In 1981 Fate was appointed to serve on the Alaska Judicial Council and served until 1987. She was elected as co-chair with Henry Ivanoff of the Alaska Federation of Natives between 1988 and 1989 and was the first woman to hold the post. In 1990, she was named to the Alaska Natives Commission and two years later was elected co-chair of the commission with Perry Eaton. The goal of the commission, part of the joint Federal-State Commission on Policies and Programs Effecting Alaska Natives, was to complete a two-year study and make recommendations for a strategic plan for governmental interaction with native populations.
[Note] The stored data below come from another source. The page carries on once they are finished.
Definition live_new (plan : PlanT) (ns : Z) : result ArcSwap E :=
  let? _u := validate plan in
  Ok {| snapshots := [{| generation := 1; pub_plan := plan; seed_namespace := ns |}]; current := 0 |}.

Definition snapshot (c : ArcSwap) : option PublishedPolicy := snapshots c !! current c.

Definition next_policy (cur : PublishedPolicy) (plan : PlanT) (ns : Z) : PublishedPolicy :=
  {| generation := sat_add64 (generation cur) 1; pub_plan := plan; seed_namespace := ns |}.

(** [compare_and_swap(&current, next)]: swaps only when the stored pointer is
    still the one the publisher loaded. *)
Definition compare_and_swap (c : ArcSwap) (expected : nat) (next : PublishedPolicy) : bool * ArcSwap :=
  if Nat.eqb (current c) expected
  then (true, {| snapshots := snapshots c ++ [next]; current := length (snapshots c) |})
  else (false, c).

(** ** Publishers as threads

    [publish] has no expected generation, [publish_expected] has one. *)
Record Request := { rq_plan : PlanT; rq_ns : Z; rq_expected : option Z }.

Inductive Thread :=
| TStart (r : Request)                                (* before plan.validate() *)
| TLoad (r : Request)                                 (* top of the loop *)
| TSwap (r : Request) (ptr : nat) (cur : PublishedPolicy) (* before compare_and_swap *)
| TDone (r : Request) (res : result PublishedPolicy PublishError).

(** The checks between the load and the swap; the order differs in nothing
    but the conflict test, which only [publish_expected] has. *)
Definition loop_checks (r : Request) (cur : PublishedPolicy) : option PublishError :=
  match rq_expected r with
  | Some expected =>
      if negb (generation cur =? expected)
      then Some (Conflict {| pc_expected := expected; pc_found := generation cur |})
      else if generation cur =? U64_MAX then Some (Invalid generation_overflow) else None
  | None => if generation cur =? U64_MAX then Some (Invalid generation_overflow) else None
  end.

Definition thread_step (t : Thread) (c : ArcSwap) : Thread * ArcSwap :=
  match t with
  | TStart r =>
      match validate (rq_plan r) with
      | Err e => (TDone r (Err (Invalid e)), c)
      | Ok _ => (TLoad r, c)
      end
  | TLoad r =>
      match snapshot c with
      | None => (t, c)
      | Some cur =>
          match loop_checks r cur with
          | Some e => (TDone r (Err e), c)
          | None => (TSwap r (current c) cur, c)
          end
      end
  | TSwap r ptr cur =>
      let next := next_policy cur (rq_plan r) (rq_ns r) in
      let '(swapped, c') := compare_and_swap c ptr next in
      if swapped then (TDone r (Ok next), c') else (TLoad r, c')
  | TDone _ _ => (t, c)
  end.

(** [publish] and [publish_expected] as one uncontended call. *)
Definition publish_call (c : ArcSwap) (r : Request) : result PublishedPolicy PublishError * ArcSwap :=
  match validate (rq_plan r) with
  | Err e => (Err (Invalid e), c)
  | Ok _ =>
      match snapshot c with
      | None => (Err (Invalid generation_overflow), c)
      | Some cur =>
          match loop_checks r cur with
          | Some e => (Err e, c)
          | None =>
              let next := next_policy cur (rq_plan r) (rq_ns r) in
              (Ok next, (compare_and_swap c (current c) next).2)
          end
      end
  end.

Definition publish (c : ArcSwap) (plan : PlanT) (ns : Z) :=
  publish_call c {| rq_plan := plan; rq_ns := ns; rq_expected := None |}.
Definition publish_expected (c : ArcSwap) (plan : PlanT) (ns expected : Z) :=
  publish_call c {| rq_plan := plan; rq_ns := ns; rq_expected := Some expected |}.

(** ** The concurrent system: any number of publishers, any interleaving *)
Record System := { threads : list Thread; cell : ArcSwap }.

Inductive sys_step : System -> System -> Prop :=
| step_thread ts1 t ts2 c :
    sys_step {| threads := ts1 ++ t :: ts2; cell := c |}
             {| threads := ts1 ++ (thread_step t c).1 :: ts2; cell := (thread_step t c).2 |}.

Definition initial_system (c : ArcSwap) (rs : list Request) : System :=
  {| threads := map TStart rs; cell := c |}.

(** ** Invariants *)

Record cell_ok (c : ArcSwap) : Prop := {
  ck_current : S (current c) = length (snapshots c);
  ck_bound : zlen (snapshots c) <= U64_MAX;
  ck_gen : forall i s, snapshots c !! i = Some s -> generation s = Z.of_nat i + 1;
  ck_valid : Forall (fun s => validate (pub_plan s) = Ok tt) (snapshots c)
}.

Definition thread_ok (c : ArcSwap) (t : Thread) : Prop :=
  match t with
  | TStart _ => True
  | TLoad r => validate (rq_plan r) = Ok tt
  | TSwap r ptr cur =>
      validate (rq_plan r) = Ok tt /\ snapshots c !! ptr = Some cur /\ loop_checks r cur = None
  | TDone r (Ok s) =>
      pub_plan s = rq_plan r /\ seed_namespace s = rq_ns r
      /\ 1 < generation s
      /\ snapshots c !! Z.to_nat (generation s - 1) = Some s
      /\ match rq_expected r with Some e => generation s = e + 1 | None => True end
  | TDone r (Err (Invalid e)) => validate (rq_plan r) = Err e \/ e = generation_overflow
  | TDone r (Err (Conflict cf)) =>
      rq_expected r = Some (pc_expected cf) /\ pc_found cf <> pc_expected cf
  end.

Lemma cell_ok_new plan ns c : live_new plan ns = Ok c -> cell_ok c.
Proof.
  unfold live_new. destruct (validate plan) as [[]|] eqn:V; [|discriminate]. intros [= <-].
  constructor; cbn; [done|unfold zlen, U64_MAX; cbn; lia| |by constructor].
  intros [|i] s H; cbn in *; [by injection H as <-|discriminate].
Qed.

Lemma cell_ok_current c : cell_ok c ->
  exists s, snapshot c = Some s /\ generation s = zlen (snapshots c) /\ generation s <= U64_MAX.
Proof.
  intros [Hc Hb Hg _]. unfold snapshot. destruct (lookup_lt_is_Some_2 (snapshots c) (current c)) as [s Hs]; [lia|].
  exists s. split; [done|]. rewrite (Hg _ _ Hs). unfold zlen in *; lia.
Qed.

Lemma loop_checks_none r cur : loop_checks r cur = None ->
  generation cur <> U64_MAX /\ match rq_expected r with Some e => generation cur = e | None => True end.
Proof.
  unfold loop_checks. destruct (rq_expected r); repeat case_split; intros; bools; try done; auto.
Qed.

(** A successful swap appends exactly one snapshot, one generation later. *)
Lemma swap_ok c r cur :
  cell_ok c -> snapshot c = Some cur -> validate (rq_plan r) = Ok tt -> loop_checks r cur = None ->
  let next := next_policy cur (rq_plan r) (rq_ns r) in
  cell_ok {| snapshots := snapshots c ++ [next]; current := length (snapshots c) |}
  /\ generation next = generation cur + 1.
Proof.
  intros Hc Hs Hv Hl next. destruct (cell_ok_current c Hc) as (s & Hs' & Hg & Hle).
  rewrite Hs in Hs'; injection Hs' as <-. apply loop_checks_none in Hl as [Hm _].
  assert (En : generation next = generation cur + 1) by (unfold next; cbn; sat).
  split; [|done]. destruct Hc as [Hc Hb Hgen Hval]. constructor; cbn.
  - rewrite length_app; cbn; lia.
  - rewrite zlen_app. unfold zlen in *; cbn in *; lia.
  - intros i s H. apply lookup_app_Some in H as [H|[Hge H]]; [by apply Hgen|].
    destruct (i - length (snapshots c))%nat as [|k] eqn:Ei; cbn in H; [|discriminate].
    injection H as <-. rewrite En, Hg. unfold zlen. lia.
  - apply Forall_app_2; [done|]. by constructor.
Qed.

Lemma thread_ok_mono c extra n t :
  thread_ok c t -> thread_ok {| snapshots := snapshots c ++ extra; current := n |} t.
Proof.
  destruct t as [| |r ptr cur|r [s|[e|cf]]]; cbn; intros H; try done.
  - destruct H as (? & ? & ?). repeat split; auto using lookup_app_l_Some.
  - destruct H as (?&?&?&?&?). repeat split; auto using lookup_app_l_Some.
Qed.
In 1991, Fate served on the transition team for governor-elect Wally Hickel and in 1993, was named to serve on the Board of Regents for the University of Alaska.

In 1998, Fate received the national Cancer Awareness Award from the Congressional Families Action for Cancer Awareness for her work in health care. She was named by President George H. W. Bush to serve on the United States Arctic Research Commission in 2001. The commission's purpose, was to establish national scientific research policy for the Arctic region, which was sensitive to residents and natural resources. Fate was the only Native American who served on the commission during her term which lasted until 2006. In 2003, she was appointed by President George W. Bush to serve on the U.S. Census Advisory Committee on American Indian and Alaska Native Populations. In 2012 Fate was honored by the Alaska Federation of Natives with two President's Awards, receiving both the Public Service Award and the Citizen of the Year Award, the highest honor the board bestows. She was inducted into the Alaska Women's Hall of Fame in 2014.